[Problem requirements] Give back exactly the lines of the material below that start at the line containing "do 2 eexists." and end at the line containing "apply Rmult_le_compat_l; [lra|].", and no others.

[Input data]
◆ ◆ ◆ ◆

(** The [for treatment in ...] loop of [calculate_iob] and [calculate_cob];
    the two bodies differ only in the field read, the duration and the
    half-life. *)
Fixpoint decay_loop (amount : Treatment -> option R) (duration : Z)
    (half_life : R) (at_time : datetime) (ts : list Treatment) (total : R)
    : result R :=
  match ts with
  | [] => Ok total
  | treatment :: rest =>
      let te := time_elapsed at_time treatment in
      if Rleb 0 te && Rleb te (IZR duration) then
        e <- py_div te half_life ;;
        let decay_factor := Rpower (1 / 2) e in
        match amount treatment with
        | Some a =>
            decay_loop amount duration half_life at_time rest
              (total + a * decay_factor)
        | None => Raise TypeError
        end
      else decay_loop amount duration half_life at_time rest total
  end.

(** [at_time or datetime.utcnow()]; [utcnow] is the clock reading. *)
Definition at_time_or (at_time : option datetime) (utcnow : datetime) : datetime :=
  match at_time with
  | Some t => t
  | None => utcnow
  end.

Definition calculate_iob (self : IOBCOBService) (utcnow : datetime)
    (treatments : list Treatment) (at_time : option datetime) : result R :=
  match treatments with
  | [] => Ok 0
  | _ =>
      let at_time := at_time_or at_time utcnow in
      let insulin_treatments :=
        filter (fun t => positive_amount (insulin t)) treatments in
      total_iob <- decay_loop insulin (insulin_duration_min self)
                     (insulin_half_life_min self) at_time insulin_treatments 0 ;;
      Ok (py_round total_iob 2)
  end.

Definition calculate_cob (self : IOBCOBService) (utcnow : datetime)
    (treatments : list Treatment) (at_time : option datetime) : result R :=
  match treatments with
  | [] => Ok 0
  | _ =>
      let at_time := at_time_or at_time utcnow in
      let carb_treatments :=
        filter (fun t => positive_amount (carbs t)) treatments in
      total_cob <- decay_loop carbs (carb_duration_min self)
                     (carb_half_life_min self) at_time carb_treatments 0 ;;
      Ok (py_round total_cob 1)
  end.

(** [calculate_dose_recommendation]: the pair [(dose, effective_bg)]. *)
Definition calculate_dose_recommendation (self : IOBCOBService)
    (current_bg : Z) (iob cob isf : R) : R * Z :=
  if Rleb isf 0 then (0, current_bg)
  else
    let cob_effect := cob * carb_bg_factor self in
    let iob_effect := iob * isf in
    let effective_bg := IZR current_bg + cob_effect - iob_effect in
    let effective_bg := round_half_even effective_bg in
    let correction_needed := (effective_bg - target_bg self)%Z in
    if (correction_needed <=? 0)%Z then (0, effective_bg)
    else
      let dose := IZR correction_needed / isf in
      let dose := py_round (Rmax 0 dose) 2 in
      (dose, effective_bg).

(** *** Properties *)

Section DecayLoop.

Variable amount : Treatment -> option R.
Variable duration : Z.
Variable half_life : R.
Variable at_time : datetime.

(** Events past the action duration leave the running total untouched. *)
Lemma decay_loop_cutoff (ts : list Treatment) (total : R) :
  (forall e, In e ts -> IZR duration < time_elapsed at_time e) ->
  decay_loop amount duration half_life at_time ts total = Ok total.
Proof.
  revert total. induction ts as [|t ts IH]; intros total Hall; simpl.
  - reflexivity.
  - assert (Hle : Rleb (time_elapsed at_time t) (IZR duration) = false).
    { apply Rleb_false. apply Hall. now left. }
    rewrite Hle, andb_false_r. apply IH. intros e He. apply Hall. now right.
Qed.

(** With a non-zero half-life and positive amounts the loop returns, and
    the total only grows. *)
Lemma decay_loop_grows (ts : list Treatment) (total : R) :
  half_life <> 0 ->
  (forall e, In e ts -> positive_amount (amount e) = true) ->
  exists v, decay_loop amount duration half_life at_time ts total = Ok v
            /\ total <= v.
Proof.
  intros Hhl. revert total.
  induction ts as [|t ts IH]; intros total Hpos; simpl.
  - exists total. split; [reflexivity | lra].
  - assert (Hts : forall e, In e ts -> positive_amount (amount e) = true)
      by (intros e He; apply Hpos; now right).
    destruct (Rleb 0 _ && Rleb _ _).
    + unfold py_div. apply Reqb_false in Hhl. rewrite Hhl. simpl.
      specialize (Hpos t (or_introl eq_refl)).
      destruct (amount t) as [a|]; [|discriminate].
      simpl in Hpos. apply Rltb_true in Hpos.
      destruct (IH (total + a * Rpower (1 / 2) (time_elapsed at_time t / half_life)) Hts)
        as (v & Hv & Hle).
      exists v. split; [assumption|].
      pose proof (half_pow_pos (time_elapsed at_time t / half_life)). nra.
    + now apply IH.
Qed.

End DecayLoop.

Lemma filter_cutoff (p : Treatment -> bool) (d : Z) (at_time : datetime)
    (ts : list Treatment) :
  (forall e, In e ts -> IZR d < time_elapsed at_time e) ->
  forall e, In e (filter p ts) -> IZR d < time_elapsed at_time e.
Proof. intros H e He. apply filter_In in He. now apply H. Qed.

Lemma calculate_iob_cutoff self utcnow ts at_time :
  (forall e, In e ts ->
     IZR (insulin_duration_min self)
     < time_elapsed (at_time_or at_time utcnow) e) ->
  calculate_iob self utcnow ts at_time = Ok 0.
Proof.
  intros H. unfold calculate_iob. destruct ts as [|t ts]; [reflexivity|].
  rewrite decay_loop_cutoff by (now apply filter_cutoff).
  simpl. now rewrite py_round_0.
Qed.

Lemma calculate_cob_cutoff self utcnow ts at_time :
  (forall e, In e ts ->
     IZR (carb_duration_min self)
     < time_elapsed (at_time_or at_time utcnow) e) ->
  calculate_cob self utcnow ts at_time = Ok 0.
Proof.
  intros H. unfold calculate_cob. destruct ts as [|t ts]; [reflexivity|].
  rewrite decay_loop_cutoff by (now apply filter_cutoff).
  simpl. now rewrite py_round_0.
Qed.

(** C3. Hard cutoff: when every event of the list lies more than the
    configured action duration before the query time (the given [at_time],
    or the clock reading when none is given), [calculate_iob] returns
    exactly 0, and [calculate_cob] does the same with the carb duration. *)
Theorem hard_cutoff_iob_cob (self : IOBCOBService) (utcnow : datetime)
    (treatments : list Treatment) (at_time : option datetime) :
  let t := at_time_or at_time utcnow in
  ((forall e, In e treatments ->
      IZR (insulin_duration_min self) < time_elapsed t e) ->
   calculate_iob self utcnow treatments at_time = Ok 0)
  /\
  ((forall e, In e treatments ->
      IZR (carb_duration_min self) < time_elapsed t e) ->
   calculate_cob self utcnow treatments at_time = Ok 0).
Proof.
  intros t. split; intros H.
  - now apply calculate_iob_cutoff.
  - now apply calculate_cob_cutoff.
Qed.

(** The bolus of [test_iob_old_bolus]: 5 units, four hours old. *)
Definition old_bolus : Treatment := mkTreatment 0 (Some 5) None.

Lemma hard_cutoff_iob_cob_witness :
  calculate_iob default_service 0 [old_bolus] (Some 14400) = Ok 0
  /\ calculate_cob default_service 0 [old_bolus] (Some 14400) = Ok 0.
Proof.
  split.
  - apply (proj1 (hard_cutoff_iob_cob default_service 0 [old_bolus]
                    (Some 14400))).
    intros e [<-|[]]. unfold time_elapsed; simpl. lra.
  - apply (proj2 (hard_cutoff_iob_cob default_service 0 [old_bolus]
                    (Some 14400))).
    intros e [<-|[]]. unfold time_elapsed; simpl. lra.
Defined.

Lemma calculate_iob_nonneg self utcnow ts at_time :
  insulin_half_life_min self <> 0 ->
  exists v, calculate_iob self utcnow ts at_time = Ok v /\ 0 <= v.
Proof.
  intros Hhl. unfold calculate_iob. destruct ts as [|t ts].
  - exists 0. split; [reflexivity | lra].
  - set (l := filter _ _).
    destruct (decay_loop_grows insulin (insulin_duration_min self)
                (insulin_half_life_min self) (at_time_or at_time utcnow) l 0 Hhl)
      as (v & Hv & Hle).
    { intros e He. apply filter_In in He. tauto. }
    rewrite Hv. simpl. eexists. split; [reflexivity|].
    now apply py_round_nonneg.
Qed.

(** IOB of one bolus at a query time at or after it. *)
Lemma calculate_iob_single self utcnow e t :
  insulin_half_life_min self <> 0 ->
  timestamp e <= t ->
  calculate_iob self utcnow [e] (Some t) =
  Ok (match insulin e with
      | Some a =>
          if Rltb 0 a && Rleb (time_elapsed t e) (IZR (insulin_duration_min self))
          then py_round
                 (a * Rpower (1 / 2) (time_elapsed t e / insulin_half_life_min self)) 2
          else 0
      | None => 0
      end).
Proof.
  intros Hhl Ht. unfold calculate_iob. cbn [filter at_time_or].
  destruct (insulin e) as [a|] eqn:Ha; cbn [positive_amount].
  - destruct (Rltb 0 a) eqn:Hpos; cbn [andb].
    + cbn [decay_loop].
      assert (H0 : Rleb 0 (time_elapsed t e) = true).
      { apply Rleb_true. unfold time_elapsed. lra. }
      rewrite H0. cbn [andb].
      destruct (Rleb (time_elapsed t e) _); cbn [bind].
      * unfold py_div. apply Reqb_false in Hhl. rewrite Hhl. cbn [bind].
        rewrite Ha. cbn [bind]. now rewrite Rplus_0_l.
      * now rewrite py_round_0.
    + cbn [decay_loop bind]. now rewrite py_round_0.
  - cbn [decay_loop bind]. now rewrite py_round_0.
Qed.

(** C4. With a positive half-life, [calculate_iob] always returns a
    non-negative value, and for a list holding a single insulin event the
    value never grows as the query time moves on from the event time. *)
Theorem iob_nonneg_and_single_event_decreasing (self : IOBCOBService)
    (utcnow : datetime) :
  0 < insulin_half_life_min self ->
  (forall treatments at_time,
     exists v, calculate_iob self utcnow treatments at_time = Ok v /\ 0 <= v)
  /\
  (forall e t1 t2, timestamp e <= t1 -> t1 <= t2 ->
     exists v1 v2,
       calculate_iob self utcnow [e] (Some t1) = Ok v1
       /\ calculate_iob self utcnow [e] (Some t2) = Ok v2
       /\ v2 <= v1).
Proof.
  intros Hhl.
  assert (Hne : insulin_half_life_min self <> 0) by lra.
  split.
  - intros ts at_time. now apply calculate_iob_nonneg.
  - intros e t1 t2 H1 H12.
    rewrite !calculate_iob_single by lra.
    do 2 eexists. split; [reflexivity|]. split; [reflexivity|].
    destruct (insulin e) as [a|]; [|lra].
    destruct (Rltb 0 a) eqn:Hpos; cbn [andb]; [|lra].
    apply Rltb_true in Hpos.
    assert (Hte : time_elapsed t1 e <= time_elapsed t2 e)
      by (unfold time_elapsed; lra).
    assert (Hnn : forall x, 0 <= py_round (a * Rpower (1 / 2) x) 2).
    { intros x. apply py_round_nonneg.
      pose proof (half_pow_pos x). nra. }
    destruct (Rleb (time_elapsed t2 e) _) eqn:H2.
    + apply Rleb_true in H2.
      assert (H1' : Rleb (time_elapsed t1 e) (IZR (insulin_duration_min self)) = true)
        by (apply Rleb_true; lra).
      rewrite H1'. apply py_round_le.
      apply Rmult_le_compat_l; [lra|].
      apply half_pow_antitone.
      apply Rmult_le_compat_r; [left; now apply Rinv_0_lt_compat | assumption].
    + destruct (Rleb (time_elapsed t1 e) _); [apply Hnn | lra].
Qed.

◆ ◆ ◆ ◆

[Answer to this task]
    do 2 eexists. split; [reflexivity|]. split; [reflexivity|].
    destruct (insulin e) as [a|]; [|lra].
    destruct (Rltb 0 a) eqn:Hpos; cbn [andb]; [|lra].
    apply Rltb_true in Hpos.
    assert (Hte : time_elapsed t1 e <= time_elapsed t2 e)
      by (unfold time_elapsed; lra).
    assert (Hnn : forall x, 0 <= py_round (a * Rpower (1 / 2) x) 2).
    { intros x. apply py_round_nonneg.
      pose proof (half_pow_pos x). nra. }
    destruct (Rleb (time_elapsed t2 e) _) eqn:H2.
    + apply Rleb_true in H2.
      assert (H1' : Rleb (time_elapsed t1 e) (IZR (insulin_duration_min self)) = true)
        by (apply Rleb_true; lra).
      rewrite H1'. apply py_round_le.
      apply Rmult_le_compat_l; [lra|].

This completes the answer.